**REQUIREMENT:**
Stop after the line containing "else Json.span_digits s": print each line exactly from the first line of the listing up to that point.
= = =
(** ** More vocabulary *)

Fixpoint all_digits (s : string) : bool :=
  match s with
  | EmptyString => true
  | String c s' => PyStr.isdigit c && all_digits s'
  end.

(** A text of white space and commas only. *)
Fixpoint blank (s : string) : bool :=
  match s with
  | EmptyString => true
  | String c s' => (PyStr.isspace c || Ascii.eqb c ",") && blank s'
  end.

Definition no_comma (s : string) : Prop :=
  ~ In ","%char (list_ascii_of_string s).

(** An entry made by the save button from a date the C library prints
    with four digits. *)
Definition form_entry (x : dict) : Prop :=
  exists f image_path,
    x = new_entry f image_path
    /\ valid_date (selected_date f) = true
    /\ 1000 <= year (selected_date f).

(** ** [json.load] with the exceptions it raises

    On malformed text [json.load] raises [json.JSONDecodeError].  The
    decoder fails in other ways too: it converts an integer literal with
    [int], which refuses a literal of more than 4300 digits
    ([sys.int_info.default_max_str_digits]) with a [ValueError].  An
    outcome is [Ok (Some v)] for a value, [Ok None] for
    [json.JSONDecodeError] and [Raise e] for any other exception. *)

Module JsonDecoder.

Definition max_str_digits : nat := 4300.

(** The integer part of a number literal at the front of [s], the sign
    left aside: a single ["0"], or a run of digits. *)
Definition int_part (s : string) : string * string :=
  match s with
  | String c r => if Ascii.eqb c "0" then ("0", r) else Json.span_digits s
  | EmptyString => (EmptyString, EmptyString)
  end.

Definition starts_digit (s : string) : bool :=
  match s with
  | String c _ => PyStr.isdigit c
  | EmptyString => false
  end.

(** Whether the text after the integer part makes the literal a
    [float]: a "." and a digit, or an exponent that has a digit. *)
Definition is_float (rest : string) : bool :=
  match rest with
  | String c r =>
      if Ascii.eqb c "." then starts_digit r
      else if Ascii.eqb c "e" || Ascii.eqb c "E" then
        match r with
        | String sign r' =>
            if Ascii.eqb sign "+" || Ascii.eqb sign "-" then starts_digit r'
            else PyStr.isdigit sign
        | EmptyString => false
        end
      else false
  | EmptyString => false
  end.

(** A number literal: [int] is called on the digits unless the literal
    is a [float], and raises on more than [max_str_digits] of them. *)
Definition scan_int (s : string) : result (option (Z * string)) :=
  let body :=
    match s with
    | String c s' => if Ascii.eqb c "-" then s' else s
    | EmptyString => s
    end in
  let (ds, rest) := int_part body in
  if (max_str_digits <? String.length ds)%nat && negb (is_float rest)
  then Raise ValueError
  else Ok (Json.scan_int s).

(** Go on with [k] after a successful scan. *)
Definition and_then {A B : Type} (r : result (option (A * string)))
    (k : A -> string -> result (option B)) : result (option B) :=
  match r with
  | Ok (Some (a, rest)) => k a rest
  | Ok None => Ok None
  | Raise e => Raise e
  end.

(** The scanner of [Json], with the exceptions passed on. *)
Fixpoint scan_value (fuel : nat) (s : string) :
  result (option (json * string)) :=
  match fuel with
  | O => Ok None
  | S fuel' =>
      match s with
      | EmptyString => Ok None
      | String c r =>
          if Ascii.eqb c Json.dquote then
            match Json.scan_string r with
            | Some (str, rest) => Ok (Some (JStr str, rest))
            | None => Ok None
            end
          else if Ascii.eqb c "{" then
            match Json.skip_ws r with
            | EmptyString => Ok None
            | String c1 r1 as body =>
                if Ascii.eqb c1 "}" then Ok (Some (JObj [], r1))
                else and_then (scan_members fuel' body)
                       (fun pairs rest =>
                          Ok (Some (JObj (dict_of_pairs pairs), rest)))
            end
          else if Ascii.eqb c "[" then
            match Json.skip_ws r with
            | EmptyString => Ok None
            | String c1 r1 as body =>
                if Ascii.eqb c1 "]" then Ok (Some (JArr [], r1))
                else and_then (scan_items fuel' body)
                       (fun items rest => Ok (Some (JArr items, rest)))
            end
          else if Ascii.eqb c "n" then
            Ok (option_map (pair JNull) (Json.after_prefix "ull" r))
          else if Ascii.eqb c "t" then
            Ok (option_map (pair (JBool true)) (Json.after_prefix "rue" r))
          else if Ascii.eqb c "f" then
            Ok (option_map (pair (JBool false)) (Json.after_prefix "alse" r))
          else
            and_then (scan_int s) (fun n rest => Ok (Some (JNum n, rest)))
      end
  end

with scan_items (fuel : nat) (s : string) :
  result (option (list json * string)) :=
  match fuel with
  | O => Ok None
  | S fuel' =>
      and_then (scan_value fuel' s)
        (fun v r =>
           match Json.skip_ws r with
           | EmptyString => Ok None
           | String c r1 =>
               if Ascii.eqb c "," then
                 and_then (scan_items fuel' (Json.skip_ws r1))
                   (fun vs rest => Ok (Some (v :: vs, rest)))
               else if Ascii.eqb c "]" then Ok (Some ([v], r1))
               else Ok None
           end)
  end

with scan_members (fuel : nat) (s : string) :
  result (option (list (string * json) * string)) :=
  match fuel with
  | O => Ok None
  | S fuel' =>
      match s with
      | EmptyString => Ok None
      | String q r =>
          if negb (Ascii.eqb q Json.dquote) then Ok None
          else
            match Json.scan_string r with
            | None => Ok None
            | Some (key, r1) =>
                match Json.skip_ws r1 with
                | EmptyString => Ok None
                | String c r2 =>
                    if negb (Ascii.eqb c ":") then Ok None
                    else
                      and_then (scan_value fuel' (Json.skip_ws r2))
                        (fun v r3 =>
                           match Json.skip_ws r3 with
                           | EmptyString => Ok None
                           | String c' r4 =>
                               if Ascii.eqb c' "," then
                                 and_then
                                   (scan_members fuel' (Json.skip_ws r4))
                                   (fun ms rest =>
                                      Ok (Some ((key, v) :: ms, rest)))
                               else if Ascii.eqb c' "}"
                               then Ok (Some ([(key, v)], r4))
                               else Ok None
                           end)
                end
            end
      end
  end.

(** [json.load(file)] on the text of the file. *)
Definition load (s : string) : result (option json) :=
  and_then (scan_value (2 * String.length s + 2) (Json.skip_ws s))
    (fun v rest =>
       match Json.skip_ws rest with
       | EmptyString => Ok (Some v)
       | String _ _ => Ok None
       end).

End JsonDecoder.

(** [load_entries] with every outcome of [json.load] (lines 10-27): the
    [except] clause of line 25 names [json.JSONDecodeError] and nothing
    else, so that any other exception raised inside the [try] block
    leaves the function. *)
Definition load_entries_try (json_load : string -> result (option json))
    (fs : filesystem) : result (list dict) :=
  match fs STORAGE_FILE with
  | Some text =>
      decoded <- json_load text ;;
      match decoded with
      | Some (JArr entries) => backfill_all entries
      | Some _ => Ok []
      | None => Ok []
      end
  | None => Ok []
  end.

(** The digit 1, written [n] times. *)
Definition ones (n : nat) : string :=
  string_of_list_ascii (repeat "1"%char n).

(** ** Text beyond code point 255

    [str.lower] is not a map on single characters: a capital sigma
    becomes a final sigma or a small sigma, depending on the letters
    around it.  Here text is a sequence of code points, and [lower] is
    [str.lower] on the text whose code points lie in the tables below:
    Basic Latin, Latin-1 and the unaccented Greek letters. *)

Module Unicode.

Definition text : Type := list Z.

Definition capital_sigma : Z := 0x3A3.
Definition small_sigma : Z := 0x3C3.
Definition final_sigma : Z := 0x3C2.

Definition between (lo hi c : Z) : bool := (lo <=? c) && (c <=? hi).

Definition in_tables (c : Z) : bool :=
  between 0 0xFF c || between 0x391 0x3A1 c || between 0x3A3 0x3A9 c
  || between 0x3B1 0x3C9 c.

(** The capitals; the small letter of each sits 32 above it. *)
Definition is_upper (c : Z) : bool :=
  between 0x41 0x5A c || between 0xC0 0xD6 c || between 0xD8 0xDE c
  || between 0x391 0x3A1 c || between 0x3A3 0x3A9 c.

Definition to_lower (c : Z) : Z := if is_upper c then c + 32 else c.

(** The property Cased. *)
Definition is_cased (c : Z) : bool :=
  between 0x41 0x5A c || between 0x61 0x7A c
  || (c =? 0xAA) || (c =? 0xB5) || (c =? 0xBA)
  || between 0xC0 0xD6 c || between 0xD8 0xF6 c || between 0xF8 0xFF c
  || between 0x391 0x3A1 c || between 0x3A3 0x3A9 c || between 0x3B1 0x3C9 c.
= = =
**RESPONSE TO THE EXERCISE:**
(** ** More vocabulary *)

Fixpoint all_digits (s : string) : bool :=
  match s with
  | EmptyString => true
  | String c s' => PyStr.isdigit c && all_digits s'
  end.

(** A text of white space and commas only. *)
Fixpoint blank (s : string) : bool :=
  match s with
  | EmptyString => true
  | String c s' => (PyStr.isspace c || Ascii.eqb c ",") && blank s'
  end.

Definition no_comma (s : string) : Prop :=
  ~ In ","%char (list_ascii_of_string s).

(** An entry made by the save button from a date the C library prints
    with four digits. *)
Definition form_entry (x : dict) : Prop :=
  exists f image_path,
    x = new_entry f image_path
    /\ valid_date (selected_date f) = true
    /\ 1000 <= year (selected_date f).

(** ** [json.load] with the exceptions it raises

    On malformed text [json.load] raises [json.JSONDecodeError].  The
    decoder fails in other ways too: it converts an integer literal with
    [int], which refuses a literal of more than 4300 digits
    ([sys.int_info.default_max_str_digits]) with a [ValueError].  An
    outcome is [Ok (Some v)] for a value, [Ok None] for
    [json.JSONDecodeError] and [Raise e] for any other exception. *)

Module JsonDecoder.

Definition max_str_digits : nat := 4300.

(** The integer part of a number literal at the front of [s], the sign
    left aside: a single ["0"], or a run of digits. *)
Definition int_part (s : string) : string * string :=
  match s with
  | String c r => if Ascii.eqb c "0" then ("0", r) else Json.span_digits s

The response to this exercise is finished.